WORK REQUIRED →
Across the entries below, how many lines have the word "induction" in them? Respond with only the number.

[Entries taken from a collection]
Lemma cohere_within (self : nat) (this : Robot) (rs : list Robot) :
  limit_in_range (maxForce this) ->
  has_NaN (cohere self this rs) \/
  length_within (maxForce this) (cohere self this rs).
Proof.
  intros HM. unfold cohere.
  match goal with
  | |- context [forOf ?l ?b ?s] => destruct (forOf l b s) as [sum count]
  end.
  destruct (Nat.ltb 0 count).
  - apply seek_within. exact HM.
  - right. apply new_within. exact HM.
Qed.

Lemma align_within (self : nat) (this : Robot) (rs : list Robot) :
  limit_in_range (maxForce this) ->
  has_NaN (align self this rs) \/
  length_within (maxForce this) (align self this rs).
Proof.
  intros HM. unfold align.
  match goal with
  | |- context [forOf ?l ?b ?s] => destruct (forOf l b s) as [sum count]
  end.
  destruct (Nat.ltb 0 count).
  - cbv zeta.
    match goal with
    | |- context [Vector3.length ?v] =>
      exact (@clampMagnitude_within v (maxForce this) HM)
    end.
  - right. apply new_within. exact HM.
Qed.

(** X16.  On binary64, for a robot whose [maxForce] is a number between
    1/64 and 1/2 (the constructor sets 0.03), each of the five steering
    forces, for every goal, population and set of obstacles, has a NaN
    coordinate or is a vector of three numbers whose magnitude, taken
    without rounding, is at most [maxForce * (1 + 2^-49)]. *)
Theorem forces_bounded_up_to_rounding
    (goal : Vector3.t) (obs : list Obstacle) (self : nat) (this : Robot)
    (rs : list Robot) :
  limit_in_range (maxForce this) ->
  Forall (fun force => has_NaN force \/ length_within (maxForce this) force)
    [ seek this goal; separate self this rs; cohere self this rs;
      align self this rs; avoidObstacles this obs ].
Proof.
  intros HM.
  destruct (separate_is_steer_from_sum self this rs) as (s1 & c1 & -> & Z1).
  destruct (avoidObstacles_is_steer_from_sum this obs) as (s2 & c2 & -> & Z2).
  apply Forall_cons; [apply seek_within; exact HM|].
  apply Forall_cons; [apply steer_from_sum_within; assumption|].
  apply Forall_cons; [apply cohere_within; exact HM|].
  apply Forall_cons; [apply align_within; exact HM|].
  apply Forall_cons; [apply steer_from_sum_within; assumption|].
  apply Forall_nil.
Qed.

End ForceBound.

(** ** The pulse of the goal marker *)

Section PulseFacts.

Context {N : Number}.

(** With no closure pending, frames leave the marker as it is. *)
Lemma frame_marker_at_rest (m : Marker) :
  pulses m = 0 -> frame_marker m = m.
Proof. destruct m as [s p]. cbn [pulses]. intros ->. reflexivity. Qed.

Lemma frames_marker_at_rest (n : nat) (m : Marker) :
  pulses m = 0 -> frames_marker n m = m.
Proof.
  intros H. induction n as [|n IH]; [reflexivity|].
  cbn [frames_marker]. rewrite IH. apply frame_marker_at_rest. exact H.
Qed.

Lemma frames_marker_add (a b : nat) (m : Marker) :
  frames_marker (a + b) m = frames_marker b (frames_marker a m).
Proof.
  induction b as [|b IH]; [rewrite Nat.add_0_r; reflexivity|].
  rewrite Nat.add_succ_r. cbn [frames_marker]. rewrite IH. reflexivity.
Qed.

Lemma below_forallb (n : nat) (P : nat -> bool) :
  forallb P (seq 0 n) = true -> forall j, j < n -> P j = true.
Proof.
  intros H j Hj. rewrite forallb_forall in H. apply H. apply in_seq. lia.
Qed.

End PulseFacts.

Section PulseOnBinary64.

#[local] Existing Instance Float64.number.

(** The marker [n] frames after [m], when no closure is pending then. *)
Lemma rests_after (n : nat) (m : Marker) (s : float) :
  frames_marker n m = at_rest s ->
  forall k, frames_marker (n + k) m = at_rest s.
Proof.
  intros H k. rewrite frames_marker_add, H.
  apply frames_marker_at_rest. reflexivity.
Qed.

(** X20.  On binary64, a click on the floor while no pulse of the goal
    marker is pending starts one that ends: the closure runs 45 times,
    the call of the handler and 44 frames, a frame being asked for
    until then, and leaves the marker at a uniform scale between 0.099
    and 0.1, where it stays.  A second click while the first pulse is
    pending starts a second closure on the same scale: two are pending,
    22 frames later one is left, and after 23 frames none, with the
    marker at a uniform scale below 0.099. *)
Theorem pulse_ends_unless_clicked_again (m : Marker) :
  pulses m = 0 ->
  (forall j, j < 44 -> pulses (frames_marker j (click_marker m)) = 1) /\
  (exists s : float,
     (forall k, frames_marker (44 + k) (click_marker m) = at_rest s) /\
     PrimFloat.ltb (lit 0.099) s = true /\ PrimFloat.leb s (lit 0.1) = true) /\
  (forall j, j < 44 ->
     let again := click_marker (frames_marker j (click_marker m)) in
     pulses again = 2 /\
     pulses (frames_marker 22 again) = 1 /\
     exists s : float,
       (forall k, frames_marker (23 + k) again = at_rest s) /\
       PrimFloat.ltb s (lit 0.099) = true).
Proof.
  destruct m as [s0 p]. cbn [pulses]. intros ->.
  change (click_marker {| marker_scale := s0; pulses := 0 |})
    with (click_marker (at_rest (lit 1))).
  set (first := click_marker (at_rest (lit 1))).
  split; [|split].
  - intros j Hj. apply Nat.eqb_eq.
    apply (@below_forallb 44
             (fun j => Nat.eqb (pulses (frames_marker j first)) 1));
      [vm_compute; reflexivity|exact Hj].
  - exists (Vector3.x (marker_scale (frames_marker 44 first))).
    split; [|split; vm_compute; reflexivity].
    apply rests_after. vm_compute. reflexivity.
  - intros j Hj.
    assert (E : click_marker (frames_marker j first) =
                {| marker_scale := marker_scale first; pulses := 2 |}).
    { unfold click_marker at 1.
      destruct (pulse (Vector3.mk (lit 1) (lit 1) (lit 1))) as [sc ag] eqn:Ep.
      assert (Hp : pulses (frames_marker j first) = 1).
      { apply Nat.eqb_eq.
        apply (@below_forallb 44
                 (fun j => Nat.eqb (pulses (frames_marker j first)) 1));
          [vm_compute; reflexivity|exact Hj]. }
      rewrite Hp. vm_compute in Ep. injection Ep as <- <-.
      vm_compute. reflexivity. }
    cbv zeta. rewrite E. split; [reflexivity|].
    split; [vm_compute; reflexivity|].
    exists (Vector3.x (marker_scale
              (frames_marker 23 {| marker_scale := marker_scale first; pulses := 2 |}))).
    split; [|vm_compute; reflexivity].
    apply rests_after. vm_compute. reflexivity.
Qed.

SOLUTION TO THE EXERCISE →
2